Bilingual Poems on Being Young and Latino in the United States

edited by Lori marie Carlson

Pub Date: April 1st, 2005
ISBN: 0-8050-7616-6
Publisher: Henry Holt

A decade after Cool Salsa (1994), Carlson has collected a new generation of voices. Thirty-eight poems in English and in Spanish reintroduce poets from her earlier collection (Gina Valdés, Trinidad Sánchez, Jr., Luis Rodríguez) and debut many new ones. Divided into themed sections (language, identity, neighborhoods, etc.) the poems elicit not just the particulars of people and place, but of being an adolescent. Some of the best poems play with language, much of which is sadly lost in translation (Michele Serros’s imagined epitaph in “Dead Pig’s Revenge”: “Chicharrones Choke Chicana Child to Death (in Chino)” in Spanish just lies on the page like a dead pig).
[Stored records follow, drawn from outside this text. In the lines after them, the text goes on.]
(** ** Memory *)

(** No byte of the destination belongs to two elements. *)
Definition distinct (v : TileView) : Prop :=
  forall i j k i' j' k', 0 <= i < ext0 v -> 0 <= i' < ext0 v -> 0 <= j < width v -> 0 <= j' < width v ->
    0 <= k < element_size v -> 0 <= k' < element_size v -> d_at v i j + k = d_at v i' j' + k' -> i = i' /\ j = j' /\ k = k'.

(** And none is both read and written. *)
Record separate (v : TileView) : Prop := {
  sep_inj : distinct v;
  sep_apart : forall i j k i' j' k', 0 <= i < ext0 v -> 0 <= i' < ext0 v -> 0 <= j < width v -> 0 <= j' < width v ->
    0 <= k < element_size v -> 0 <= k' < element_size v -> d_at v i j + k <> s_at v i' j' + k'
}.

(** Byte copies without overlap may be made in any order. *)
Lemma copy_bytes_spec m l : NoDup l.*1 -> (forall p q, p ∈ l -> q ∈ l -> p.1 <> q.2) ->
  (forall p, p ∈ l -> copy_bytes m l p.1 = m p.2) /\ (forall x, x ∉ l.*1 -> copy_bytes m l x = m x).
Proof.
  unfold copy_bytes. induction l as [|p l IH] using rev_ind; [by split; [intros p ?%elem_of_nil|]|].
  rewrite fmap_app. intros (Hnd & Hdis & _)%NoDup_app Hap.
  destruct IH as [IH1 IH2]; [done|intros a b Ha Hb; apply Hap; apply elem_of_app; by left|].
  assert (Hp : p ∈ l ++ [p]) by (apply elem_of_app; right; by left).
  rewrite foldl_app. cbn [foldl]. split.
  - intros q [Hq|Hq]%elem_of_app.
    + rewrite upd_ne; [by apply IH1|]. intros He. apply (Hdis q.1); [by apply list_elem_of_fmap_2|].
      rewrite He. by left.
    + apply list_elem_of_singleton in Hq as ->. rewrite upd_eq. apply IH2. intros (q & He & Hq)%list_elem_of_fmap_1.
      apply (Hap q p); [apply elem_of_app; by left|done|done].
  - intros x Hx. rewrite elem_of_app in Hx. rewrite upd_ne; [apply IH2; tauto|]. intros ->. apply Hx. right. by left.
Qed.

Lemma elem_of_elems v p : p ∈ (seqZ 0 (ext0 v) ≫= fun i => seqZ 0 (width v) ≫= elem v i) <->
  exists i j k, 0 <= i < ext0 v /\ 0 <= j < width v /\ 0 <= k < element_size v /\ p = (d_at v i j + k, s_at v i j + k).
Proof.
  rewrite list_elem_of_bind. split.
  - intros (i & Hp & Hi%elem_of_seqZ). apply list_elem_of_bind in Hp as (j & Hp & Hj%elem_of_seqZ).
    apply list_elem_of_fmap_1 in Hp as (k & -> & Hk%elem_of_seqZ). exists i, j, k. repeat split; lia.
  - intros (i & j & k & Hi & Hj & Hk & ->). exists i. split; [|apply elem_of_seqZ; lia].
    apply list_elem_of_bind. exists j. split; [|apply elem_of_seqZ; lia].
    apply (list_elem_of_fmap_2 (fun k => (d_at v i j + k, s_at v i j + k))), elem_of_seqZ. lia.
Qed.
Nevertheless, the translations add an essential dimension to the book—a sense of an inclusive and diverse community—and Carlson leaves a handful of the untranslatable ones untouched, as Sacinto Cardona’s “women who weep into their huiples” in “Tumbling Through My Tumbaburro.” Biographical notes on the poets, and an introduction by Oscar Hijuelos round out this volume that will be appreciated by any young writer. (Poetry. 12+)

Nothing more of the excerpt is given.